_What is needed_
Wherever "TurnAddress" turns up in the entries, copy out the line that holds it.
+++ Records supplied +++
(* ===== verification/TurnTreeRebuild.v ===== *)
(** * Rebuilds and histories

    What [rebuild] keeps of the reservations, and the runs of a tree. *)
From S2P Require Import Prelude Bytes Text Trie TurnAddress Hash256.
From S2P Require Import TurnTree TurnTreeInvariant TurnTreeRuns.
From Stdlib Require Import Sorted.
From stdpp Require Import sorting.
Open Scope Z_scope.

Section Tree.
Context {Rest : Type} (no_rest : Rest).
Context (serialize : Turn Rest -> option bytes) (mbedtls_sha256 : bytes -> option bytes).

Local Abbreviation E := (empty_turn_node no_rest).
Local Abbreviation tree_ok := (tree_ok no_rest serialize mbedtls_sha256).
Local Abbreviation apply := (TurnTree.apply no_rest serialize mbedtls_sha256).
Local Abbreviation apply_all := (TurnTree.apply_all no_rest serialize mbedtls_sha256).
Local Abbreviation find_turn := (find_turn no_rest).
Local Abbreviation reserved := (reserved no_rest).
Implicit Types (tree : TurnTree Rest) (turn : Turn Rest) (p q : TurnAddress).

(** ** Applying many turns *)

Lemma apply_all_ok turns tree tree' :
  tree_ok tree -> apply_all tree turns = Ok tree' ->
  tree_ok tree' /\ length (trie_ tree') = (length (trie_ tree) + length turns)%nat /\
  (forall q turn, find_turn tree' q = Some turn <->
     find_turn tree q = Some turn \/ (turn ∈ turns /\ turn_address turn = Some q)) /\
  NoDup (map turn_address turns) /\ (forall turn q, turn ∈ turns -> turn_address turn = Some q -> find_turn tree q = None).
Proof.
  revert tree. induction turns as [|turn turns IH]; intros tree Hok; cbn [TurnTree.apply_all].
  { intros [= <-]. split_and!; [done|cbn; lia| |constructor|]; [intros q turn|intros turn q]; rewrite elem_of_nil; naive_solver. }
  pose proof (apply_ok no_rest serialize mbedtls_sha256 tree turn Hok) as Ha.
  destruct (apply tree turn) as [tree1 status]. destruct status; try done.
  destruct Ha as (Hok1 & q0 & i & _ & Hq0 & Hfree & Hl & _ & Hf). intros Hall.
  destruct (IH tree1 Hok1 Hall) as (Hok' & Hl' & Hf' & Hnd & Hnone). split_and!.
  - done.
  - cbn [length]. lia.
  - intros q x. rewrite Hf', Hf, elem_of_cons. case_decide as Hq; [subst q|].
    + split; [intros [[= <-]|[Hx Hax]]; [right; by split; [left|]|right; by split; [right|]]|].
      intros [Hx|[[->|Hx] Hax]]; [congruence|by left|right; done].
    + split; [intros [Hx|[Hx Hax]]; [by left|right; by split; [right|]]|].
      intros [Hx|[[->|Hx] Hax]]; [by left| |by right]. congruence.
  - cbn [map]. constructor; [|done]. intros Hin. apply list_elem_of_In, in_map_iff in Hin as (x & Hax & Hx%list_elem_of_In).
    rewrite Hq0 in Hax. specialize (Hnone x q0 Hx Hax). rewrite Hf, decide_True in Hnone by done. done.
  - intros x q [->|Hx]%elem_of_cons Hax; [congruence|]. specialize (Hnone x q Hx Hax). rewrite Hf in Hnone.
    by case_decide.
Qed.

(** ** Watermarks *)

Lemma preserve_watermark_spec a b :
  0 <= a <= uint32_max -> 0 <= b <= uint32_max ->
  0 <= preserve_watermark a b <= uint32_max /\
  forall o, passed a o \/ passed b o -> passed (preserve_watermark a b) o.
Proof.
  intros Ha Hb. unfold preserve_watermark, passed.
  destruct (Z.eqb_spec a 0), (Z.eqb_spec b 0), (Z.ltb_spec b a); cbn; (split; [lia|intros o; lia]).
Qed.

Lemma preserve_node_allocator (a b : TurnNode Rest) x :
  allocator (preserve_node a b) x = preserve_watermark (allocator a x) (allocator b x).
Proof. by destruct x. Qed.

(** Merging the watermarks of a node of another tree into a node. *)
Lemma preserve_node_ok tree rebuilt i j :
  tree_ok tree -> tree_ok rebuilt -> (j < length (trie_ rebuilt))%nat ->
  let v := preserve_node (value (node E (trie_ tree) i)) (value (node E (trie_ rebuilt) j)) in
  let rebuilt' := with_trie rebuilt (with_value no_rest (trie_ rebuilt) j v) in
  tree_ok rebuilt' /\ (forall q, find_turn rebuilt' q = find_turn rebuilt q) /\
  (forall q, find_node E (trie_ rebuilt') q = find_node E (trie_ rebuilt) q) /\
  length (trie_ rebuilt') = length (trie_ rebuilt) /\
  (forall q k, reserved rebuilt q k -> reserved rebuilt' q k) /\
  (forall x o, passed (allocator (value (node E (trie_ tree) i)) x) o ->
     passed (allocator (value (node E (trie_ rebuilt') j)) x) o) /\
  (forall l, sequence_end (node E (trie_ rebuilt') l) = sequence_end (node E (trie_ rebuilt) l)).
Proof.
  intros Hok Hr Hj v rebuilt'.
  destruct (with_value_shape no_rest (trie_ rebuilt) j v Hj (ok_wf _ _ _ _ Hr)) as (Hl & _ & Hf & Hs).
  assert (Hw : forall x, 0 <= allocator v x <= uint32_max /\ forall o,
    passed (allocator (value (node E (trie_ tree) i)) x) o \/ passed (allocator (value (node E (trie_ rebuilt) j)) x) o ->
    passed (allocator v x) o).
  { intros x. unfold v. rewrite preserve_node_allocator. apply preserve_watermark_spec; [apply (ok_range _ _ _ _ Hok)|apply (ok_range _ _ _ _ Hr)]. }
  assert (Hok' : tree_ok rebuilt').
  { apply with_value_ok; [done..|by apply Hw|]. intros c Hc. apply Hw. right. by apply (ok_passed _ _ _ _ Hr). }
  split_and!; [done| |done|done| | |].
  - intros q. by apply (find_turn_with_value no_rest serialize mbedtls_sha256).
  - intros q k. apply (reserved_with_value no_rest serialize mbedtls_sha256); [done..|]. intros x o Ho. apply Hw. by right.
  - intros x o Ho. unfold rebuilt'. cbn [trie_ with_trie]. rewrite node_with_value, decide_True by done. apply Hw. by left.
  - intros l. apply Hs.
Qed.

(** The node of a committed turn. *)
Lemma found_node tree q :
  tree_ok tree -> is_Some (find_turn tree q) ->
  exists i, find_node E (trie_ tree) q = Some i /\ sequence_end (node E (trie_ tree) i) = true.
Proof.
  intros Hok Hs. rewrite (find_turn_node no_rest serialize mbedtls_sha256) in Hs by done.
  destruct (find_node E (trie_ tree) q) as [[|i]|] eqn:Ei; [by destruct Hs|eexists; split; [done|]|by destruct Hs].
  pose proof (find_node_bound E _ _ _ (ok_wf _ _ _ _ Hok) Ei). apply (ok_terminal _ _ _ _ Hok). lia.
Qed.

(** One tree keeps the turns of another and at least its reservations. *)
Definition at_least rebuilt rebuilt' : Prop :=
  tree_ok rebuilt' /\ (forall q, find_turn rebuilt' q = find_turn rebuilt q) /\
  length (trie_ rebuilt') = length (trie_ rebuilt) /\ forall q k, reserved rebuilt q k -> reserved rebuilt' q k.

Lemma at_least_refl rebuilt : tree_ok rebuilt -> at_least rebuilt rebuilt.
Proof. by intros. Qed.

Lemma at_least_trans a b c : at_least a b -> at_least b c -> at_least a c.
Proof. intros (_ & F1 & L1 & R1) (W2 & F2 & L2 & R2). split_and!; [done|intros q; by rewrite F2|congruence|auto]. Qed.

Lemma preserve_at_ok tree rebuilt a :
  tree_ok tree -> tree_ok rebuilt ->
  let rebuilt' := with_trie rebuilt (preserve_at no_rest (trie_ tree) (trie_ rebuilt) a) in
  at_least rebuilt rebuilt' /\
  forall k, is_Some (find_turn tree a) -> is_Some (find_turn rebuilt a) -> reserved tree a k -> reserved rebuilt' a k.
Proof.
  intros Hok Hr. cbv zeta.
  assert (Hsame : with_trie rebuilt (trie_ rebuilt) = rebuilt) by (by destruct rebuilt).
  pose proof (found_node tree a Hok) as Hs. pose proof (found_node rebuilt a Hr) as Hs'. unfold preserve_at.
  destruct (find_node E (trie_ tree) a) as [i|] eqn:Ei;
    [|rewrite Hsame; split; [by apply at_least_refl|]; intros k H _ _; by destruct (Hs H) as (? & ? & _)].
  destruct (find_node E (trie_ rebuilt) a) as [j|] eqn:Ej;
    [|rewrite Hsame; split; [by apply at_least_refl|]; intros k _ H _; by destruct (Hs' H) as (? & ? & _)].
  destruct (negb (sequence_end (node E (trie_ tree) i)) || negb (sequence_end (node E (trie_ rebuilt) j))) eqn:Ee.
  - rewrite Hsame. split; [by apply at_least_refl|]. intros k H H' _. exfalso.
    destruct (Hs H) as (i' & [= <-] & Ht), (Hs' H') as (j' & [= <-] & Ht'). by rewrite Ht, Ht' in Ee.
  - destruct (preserve_node_ok tree rebuilt i j Hok Hr (find_node_bound E _ _ _ (ok_wf _ _ _ _ Hr) Ej))
      as (H1 & H2 & H3 & H4 & H5 & H6 & _).
    split; [done|]. intros k _ _ (i' & Hi' & Hp). exists j. rewrite Ei in Hi'. injection Hi' as <-.
    split; [by rewrite H3|]. by apply H6.
Qed.

(** The loop over the completions: every address of the list has its watermarks merged. *)
Lemma preserve_fold_ok tree l rebuilt :
  tree_ok tree -> tree_ok rebuilt ->
  let rebuilt' := with_trie rebuilt (fold_left (preserve_at no_rest (trie_ tree)) l (trie_ rebuilt)) in
  at_least rebuilt rebuilt' /\
  forall q k, q ∈ l -> is_Some (find_turn tree q) -> is_Some (find_turn rebuilt q) -> reserved tree q k -> reserved rebuilt' q k.
Proof.
  intros Hok. revert rebuilt. induction l as [|a l IH]; intros rebuilt Hr; cbv zeta; cbn [fold_left].
  { split; [destruct rebuilt; by apply at_least_refl|]. by intros q k ?%elem_of_nil. }
  destruct (preserve_at_ok tree rebuilt a Hok Hr) as [Hle Ha].
  set (r1 := with_trie rebuilt (preserve_at no_rest (trie_ tree) (trie_ rebuilt) a)) in *.
  destruct (IH r1 (proj1 Hle)) as [Hle' Ha'].
  change (with_trie rebuilt (fold_left (preserve_at no_rest (trie_ tree)) l (preserve_at no_rest (trie_ tree) (trie_ rebuilt) a)))
    with (with_trie r1 (fold_left (preserve_at no_rest (trie_ tree)) l (trie_ r1))).
  split; [by eapply at_least_trans|]. destruct Hle as (_ & Hf & _), Hle' as (_ & _ & _ & Hm).
  intros q k [->|Hq]%elem_of_cons Hs Hs' Hres; [by apply Hm, Ha|]. apply Ha'; [done..| |done]. by rewrite Hf.
Qed.

Lemma preserve_reservations_ok tree rebuilt :
  tree_ok tree -> tree_ok rebuilt ->
  let rebuilt' := preserve_reservations no_rest tree rebuilt in
  at_least rebuilt rebuilt' /\
  forall q k, (q = [] \/ is_Some (find_turn tree q) /\ is_Some (find_turn rebuilt q)) -> reserved tree q k -> reserved rebuilt' q k.
Proof.
  intros Hok Hr. cbv zeta.
  destruct (preserve_node_ok tree rebuilt kRootNode kRootNode Hok Hr (wf_root E _ (ok_wf _ _ _ _ Hr))) as (H1 & H2 & H3 & H4 & H5 & H6 & _).
  unfold preserve_reservations.
  set (r1 := with_trie rebuilt (with_value no_rest (trie_ rebuilt) kRootNode _)) in *.
  destruct (preserve_fold_ok tree (completions E (trie_ tree) []) r1 Hok H1) as [Hle Hall].
  change (with_trie rebuilt (fold_left (preserve_at no_rest (trie_ tree)) (completions E (trie_ tree) [])
    (with_value no_rest (trie_ rebuilt) kRootNode _)))
    with (with_trie r1 (fold_left (preserve_at no_rest (trie_ tree)) (completions E (trie_ tree) []) (trie_ r1))).
  split; [by eapply at_least_trans|]. intros q k [->|[Hs Hs']] Hres.
  - apply Hle. destruct Hres as (i & [= <-] & Hp). exists kRootNode. split; [done|]. by apply H6.
  - apply Hall; [|done|by rewrite H2|done]. apply (completions_of_wf E (trie_ tree) [] (ok_wf _ _ _ _ Hok)).
    split; [by exists q|]. unfold contains. by destruct (found_node tree q Hok Hs) as (i & -> & ->).
Qed.

(** ** Rebuilding *)

Lemma rebuild_ok tree turns :
  tree_ok tree ->
  let '(tree', status) := rebuild no_rest serialize mbedtls_sha256 tree turns in
  match status with
  | OK => exists rebuilt, apply_all (new_turn_tree no_rest) (merge_sort address_le turns) = Ok rebuilt /\
      at_least rebuilt tree' /\ root_hash_ tree' = root_hash_ rebuilt /\
      (forall q turn, find_turn tree' q = Some turn <-> turn ∈ turns /\ turn_address turn = Some q) /\
      length (trie_ tree') = S (length turns) /\
      forall q k, (q = [] \/ is_Some (find_turn tree q) /\ is_Some (find_turn tree' q)) -> reserved tree q k -> reserved tree' q k
  | _ => tree' = tree
  end.
Proof.
  intros Hok. unfold rebuild. destruct (forallb _ turns); [|done]. unfold rebuild_sorted.
  destruct (apply_all (new_turn_tree no_rest) (merge_sort address_le turns)) as [rebuilt|status] eqn:Ea.
  - destruct (apply_all_ok _ _ _ (new_turn_tree_ok no_rest serialize mbedtls_sha256) Ea) as (Hr & Hl & Hf & _).
    destruct (preserve_reservations_ok tree rebuilt Hok Hr) as [Hle Hres]. pose proof Hle as (_ & Hf' & Hl' & _).
    pose proof (merge_sort_Permutation address_le turns) as Hp. exists rebuilt. split_and!; try done.
    + intros q turn. rewrite Hf', Hf, Hp. split; [intros [H|H]; [|done]|by right].
      exfalso. revert H. destruct q as [|k q]; by unfold TurnTree.find_turn.
    + rewrite Hl', Hl, Hp. done.
    + intros q k Hq. apply Hres. destruct Hq as [->|[Hs Hs']]; [by left|right]. by rewrite Hf' in Hs'.
  - destruct status; try done. exfalso. clear -Ea. revert Ea. generalize (new_turn_tree no_rest).
    induction (merge_sort address_le turns) as [|turn l IH]; intros t; cbn [TurnTree.apply_all]; [done|].
    destruct (apply t turn) as [t1 []]; try done. apply IH.
Qed.
End Tree.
+++
_Completed exercise_
From S2P Require Import Prelude Bytes Text Trie TurnAddress Hash256.
Implicit Types (tree : TurnTree Rest) (turn : Turn Rest) (p q : TurnAddress).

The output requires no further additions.